What Starwars and iPhones teach us about pleasant surprises
An alternate title for this could have been… the surprising reason we love some surprises and hate others. But I won’t spoil the surprise. Yet. There are some stories to be told first!
On May 25th 1976 Star Wars hit the big screens. Not all of them, but actually just 32 of them. Not exactly a big bang. Sci-Fi films were not really considered at that point to have a viable audience. How many geeks could there be in the world right? It just wasn’t something that would work for the big screen. Pulp magazines, low cost TV series, sure, but not cinema.
However it did deliver something unexpected. The audience must have felt surprise - and maybe some confusion: after all the intro said that it’s a story set “a long time ago in a galaxy far far away” but it seemed to be set somehow in the… future: it showed a world filled with spaceships, droids, an evil galactic empire, a rebellion scattered in the galaxy, a Death Star…
George Lucas cooked something special together with surprise, something to follow and resolve the confusion. The secret ingredient that makes us love surprises. Following nearly every moment shock, there is something we can relate to, something we see that reminds us of something else, something we have already as reference. After surprise and the tension it generates, he introduced… familiarity.
Star Wars IS set “a long time ago” because it’s the essence of an age old, familiar story. George was obsessed with this idea from Joseph Campbell, the monomyth - the idea that all legends and myths follow the same patterns, a pattern familiar across cultures, times, and, maybe in his mind, galaxies. If you take a close look at A New Hope, you will see it follows the monomyth heroes’ journey almost to the letter.
George sensed that familiarity would make all the surprising elements shine bright in people’s minds, perhaps even unconsciously. In Star Wars you will find the unlikely and reluctant hero - a farmer boy, a call to adventure, a magic mentor, a princess, adventure companions, even a… magic (laser) sword, a dark, evil villain, the hero growing to overcome impossible odds, all ingredients we’ve experienced thousands of times, but all packaged in a surprising way. A surprising AND familiar way.
If you geek out even more… you will see that George stole a lot more things that people were familiar with and packaged them: gritty aesthetics from pulp novels and comics, John Wayne westerns, Flash Gordon, World War 2 airplane battles footage, the Vietnam war and many many many more references. And as much as the surprise and imagination of the Star Wars Universe, it was the familiarity of many of it’s ingredients that pushed it to a global phenomenon instead of a movie shown in 32 theaters.

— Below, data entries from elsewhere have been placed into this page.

(** [http.Error] with the text of this middleware. *)
Definition session_error : list wop :=
  [HDel "Content-Length"; HSet "Content-Type" "text/plain; charset=utf-8"; HSet "X-Content-Type-Options" "nosniff";
   OWriteHeader 500; OWrite ("session error" +:+ String "010" "")].
(** A request without a context has its session loaded and committed, but the handler cannot reach it. *)
Definition stdlib (cfg : normalized) (bk : sessionBackend) (hasCtx skip : bool) (cookie : string → option string)
    (h : bool → script) (w : W) : prog V reply :=
  if hasCtx && skip then plain h w
  else
    let run s w reports :=
      if hasCtx then with_session bk h s w reports
      else
        let '(o, w) := handle_plain (h false) w in Done (o, w, reports) in
    do r <- load bk cookie;
    match r with
    | inl s => run s w []
    | inr err =>
        let fn := if hasCtx then errFn cfg else None in
        let (ops, stop) := match fn with Some f => f err | None => ([], None) end in
        let reports := match fn with Some _ => [] | None => [err] end in
        let w := run_ops ops w in
        match stop with
        | Some _ => Done (Ret None, run_ops session_error w, reports)
        | None =>
            do r <- freshSession bk;
            match r with
            | inr _ => Done (Ret None, run_ops session_error w, reports)
            | inl s => run s w reports
            end
        end
    end.
End middleware.
Arguments sessionBackend V W : clear implicits.
Arguments local V W : clear implicits.
Arguments script V : clear implicits.
Arguments reply W : clear implicits.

Resolving the tension of surprise with familiarity, of comfort, is perhaps the biggest magic trick you can pull. If you’re paying attention, you will see it everywhere in mainstream culture, pop songs, technology, history.
The gap between what we can imagine and what is known, between surprise and familiarity is the space we all occupy - and the space we can use to create something new.
So here’s another story on that: by 2007, most of the modern corporate world was familiar with the computers, email and the keyboard. Blackberry at that point was growing for years by combining these three elements into something that was originally both surprising and familiar: a phone with email and… a keyboard instead of numbers pad - playing in a new category for mobile phones - the smartphone.
But on January 7 2007, something more surprising came along. Steve Jobs unveiled the iPhone. The design was surprising, it didn’t really look anything like a smartphone - it was more like an expertly designed, minimalist thin, posh soap bar… and most shocking, with no buttons or keyboard to type. Imagine the tension created by this surprise - a smartphone… with no… keyboard? No number buttons?
This conflict persisted UNTIL you turned on the screen. And that’s where all the surprises land with familiarity: you get a sleek keyboard you can use by touching the screen. Still a keyboard… but a surprising one. Familiar. But new. And then even more familiar things: icons like on Mac, iTunes. And one more surprising Trojan horse: by removing the keyboard and replacing it with a big screen, Apple made room for more surprises - called Apps, which would bring capabilities that was previously only reserved for computers… on smartphones. More surprises… to open the door for more familiar things?
Whenever you are creating something, think about these stories and this simple idea: for every surprise you make, after the tension, how do you bring your audience resolve… with familiarity?
If you’re clever and feel like experimenting, test this when making birthday surprises. Get 2 presents, one that evokes familiarity to your birthday girl… and one that you know doesn’t. Which one lands better? Maybe this explains the difference of the big smiles that go with “I can’t believe you know me so well” or just getting an awkward “thank you”. Maybe.